## Aim of the task
Copy each line below that contains "VNull".

---

(** * QuickDesk: the vote, status, assignment, role and e-mail workflows

    A shallow embedding of the handlers of the QuickDesk help-desk client
    (React components over Firestore) and of its e-mail route, followed by
    the properties of the workflow specification.

    Conventions of the embedding.
    - A Firestore collection is a finite map from document ids to typed
      documents; the [votes] sub-collections are one map keyed by
      (ticket id, voter id).  The [notifications] collection is only ever
      appended to by the handlers below, so it is a list.
    - [setDoc] creates or overwrites, [deleteDoc] succeeds on a missing
      document, [updateDoc] rejects when the document is missing, [addDoc]
      writes under the id the SDK generated (an input of the handler).
      Network failures of the store are not modelled, except for the
      profile read of [useUserProfile], whose outcome is an input.
    - An [async] function with [try]/[catch]/[finally] is a computation in a
      state-and-exception monad; a throw keeps every write made before it.
    - React state is a record per component; a handler reads the state of
      the render it was created in and its updates are applied in order.
      A refresh called without [await] has run to its first [await] when
      the handler returns.
    - The e-mail client reaches the route whenever it calls it; the route
      runs with the server's environment, and the mail provider is a
      function from the mail to its answer.  The statement at the top of
      the route's module, which builds the provider's client and throws
      without an API key, runs before the handler; when it throws the
      framework answers with status 500 and a page that is not JSON.
      Every mail handed to the provider and every e-mail given to
      [sendEmail] is recorded.
    - JavaScript numbers that hold counters are integers ([Z]).  A
      JavaScript string is the [string] of its UTF-8 bytes; its length is
      counted in UTF-16 code units and its white space is Unicode's, as
      JavaScript has them.  [console] output is not part of the state. *)

From Stdlib Require Import ZArith String Ascii List Sorted.
From stdpp Require Import base option list gmap strings fin_maps.

Local Open Scope string_scope.
Local Open Scope list_scope.
Local Open Scope Z_scope.

(** ** JavaScript values and operators *)

(** [a || b] on numbers: [0] is falsy. *)
Definition num_or (a b : Z) : Z := if Z.eqb a 0 then b else a.

(** [a || b] on a possibly undefined string: [undefined] and the empty
    string are falsy. *)
Definition str_or (a : option string) (b : string) : string :=
  match a with
  | Some s => if String.eqb s EmptyString then b else s
  | None => b
  end.

(** Truthiness of a possibly undefined string. *)
Definition str_truthy (a : option string) : bool :=
  match a with
  | Some s => negb (String.eqb s EmptyString)
  | None => false
  end.
(** * Error translation and middleware pipeline of the Express API

    A shallow embedding of

    - [src/Utils/errorHandler/errorHandler.ts]: [getPrismaErrorMessage],
      [formatValidationErrors], [throwError], [logError],
      [sendErrorResponse] and [handleError];
    - [config/apiConfigMiddleware.config.ts]: [configureMiddleware] and
      the compression filter it installs.

    The JavaScript values the handler receives ([error: unknown]) are an
    inductive type; the writes the handler performs (console, logger,
    response) are events appended to a trace threaded through a small
    state-and-exception monad. *)

From Stdlib Require Import String Ascii ZArith List Lia DecimalString.
From stdpp Require Import base strings gmap.
Import ListNotations.

#[local] Set Warnings "-register-all".
#[local] Open Scope string_scope.

(* ================================================================== *)
(** ** JavaScript values *)
(* ================================================================== *)

Module JS.

(** Identity of a heap-allocated object or array: [===] on two objects
    compares these, not the contents. *)
Definition ref := N.

(** The prototype chain of an object, as far as [instanceof] in the
    source can tell: a plain object, a native [Error] (which carries its
    non-enumerable [message]), or Prisma's
    [PrismaClientKnownRequestError], a subclass of [Error]. *)
Inductive class :=
| ObjectClass
| ErrorClass (message : string)
| PrismaClientKnownRequestError (message : string).

(** Values. [VNumber] holds the integer-valued numbers (status codes,
    counters); [VFunction] a function, with its source text and what a
    call to it yields, the same at every call; [VObject] lists the own
    enumerable properties, all of them data properties, in enumeration
    order, with distinct keys. A value is a finite tree: it holds no
    cycle. *)
Inductive value :=
| VUndefined
| VNull
| VBool (b : bool)
| VNumber (n : Z)
| VBigInt (n : Z)
| VString (s : string)
| VFunction (r : ref) (source : string) (result : completion)
| VArray (r : ref) (elems : list value)
| VObject (r : ref) (c : class) (props : list (string * value))

(** What a call to a function yields: the value it returns or the value
    it throws. *)
with completion :=
| Returns (v : value)
| Raises (v : value).

Arguments VFunction r%_N source result.
Arguments VArray r%_N elems.
Arguments VObject r%_N c props.

(** What a [throw] carries: a value thrown by user code, a [TypeError]
    raised by a built-in, or the [RangeError] with which Node refuses a
    status code ([ERR_HTTP_INVALID_STATUS_CODE]). *)
Inductive exn :=
| Thrown (v : value)
| TypeError (msg : string)
| InvalidStatusCode (status : value).

Inductive outcome (A : Type) :=
| Return (a : A)
| Throw (e : exn).
Arguments Return {A} a.
Arguments Throw {A} e.

(** [typeof v] *)
Definition typeof (v : value) : string :=
  match v with
  | VUndefined => "undefined"
  | VNull => "object"
  | VBool _ => "boolean"
  | VNumber _ => "number"
  | VBigInt _ => "bigint"
  | VString _ => "string"
  | VFunction _ _ _ => "function"
  | VArray _ _ => "object"
  | VObject _ _ _ => "object"
  end.

(** ToBoolean, as used by [if (v)], [v || w] and [v ? a : b]. *)
Definition truthy (v : value) : bool :=
  match v with
  | VUndefined | VNull => false
  | VBool b => b
  | VNumber n | VBigInt n => negb (n =? 0)%Z
  | VString s => negb (s =? "")
  | VFunction _ _ _ | VArray _ _ | VObject _ _ _ => true
  end.

Fixpoint assoc (k : string) (props : list (string * value)) : option value :=
  match props with
  | [] => None
  | (k', v) :: rest => if k =? k' then Some v else assoc k rest
  end.

Definition is_error_class (c : class) : bool :=
  match c with
  | ObjectClass => false
  | ErrorClass _ | PrismaClientKnownRequestError _ => true
  end.

Definition class_message (c : class) : option string :=
  match c with
  | ObjectClass => None
  | ErrorClass m | PrismaClientKnownRequestError m => Some m
  end.

(** [v.k] for the keys the source reads ([code], [meta], [target],
    [status], [error], [message]); none of them but [message] is
    defined on a built-in prototype. Reading a property of a primitive
    other than [undefined] and [null] yields [undefined]. *)
Definition get (v : value) (k : string) : value :=
  match v with
  | VObject _ c props =>
      match class_message c with
      | Some m => if k =? "message" then VString m
                  else default VUndefined (assoc k props)
      | None => default VUndefined (assoc k props)
      end
  | _ => VUndefined
  end.
(** ** The merge of validators: [Snapshot] *)

Section snapshot.
Context {W Tag Image : Type}.
Context `{!Cache W, !ImageResolver W Tag Image, !XpkgMarshaler W Tag Image}.

Abbreviation Mgr := (Manager W Tag Image).

Implicit Types (d : Dependency) (p q e : ParsedPackage) (m : Mgr).
Implicit Types (view : view_t) (k : schema.GroupVersionKind).
Implicit Types (l : list ParsedPackage).

(** The loop over the validators of one package: its entries replace those
    of the view, in whatever order the map is ranged over. *)
Lemma merge_validators_lookup view p k :
  merge_validators view p !! k =
    match xpkg.Validators p !! k with
    | Some v => Some v
    | None => view !! k
    end.
Proof.
  unfold merge_validators.
  induction (xpkg.Validators p) as [|i x vs Hi Hfold IH] using map_first_key_ind.
  - by rewrite map_fold_empty lookup_empty.
  - rewrite map_fold_insert_first_key //.
    destruct (decide (i = k)) as [->|Hne].
    + by rewrite !lookup_insert_eq.
    + by rewrite !lookup_insert_ne.
Qed.

Lemma last_declares_nil k v : ¬ last_declares [] k v.
Proof. intros (l1 & p & l2 & Hl & _). by destruct l1. Qed.

Lemma last_declares_snoc l p k v :
  last_declares (l ++ [p]) k v ↔
  xpkg.Validators p !! k = Some v
  ∨ (xpkg.Validators p !! k = None ∧ last_declares l k v).
Proof.
  split.
  - intros (l1 & q & l2 & Hl & Hq & Hnone).
    destruct l2 as [|x l2 _] using rev_ind.
    + apply app_inj_tail in Hl as [-> ->]. by left.
    + rewrite app_comm_cons app_assoc in Hl.
      apply app_inj_tail in Hl as [-> ->].
      apply Forall_app in Hnone as [Hnone Hx].
      rewrite Forall_singleton in Hx. right. split; first done.
      by exists l1, q, l2.
  - intros [Hp|[Hp (l1 & q & l2 & -> & Hq & Hnone)]].
    + exists l, p, []. by rewrite Forall_nil.
    + exists l1, q, (l2 ++ [p]). rewrite -app_assoc. split; first done.
      split; first done. apply Forall_app. by rewrite Forall_singleton.
Qed.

---

## Answer to this exercise
| VNull
  | VNull => "object"
  | VUndefined | VNull => false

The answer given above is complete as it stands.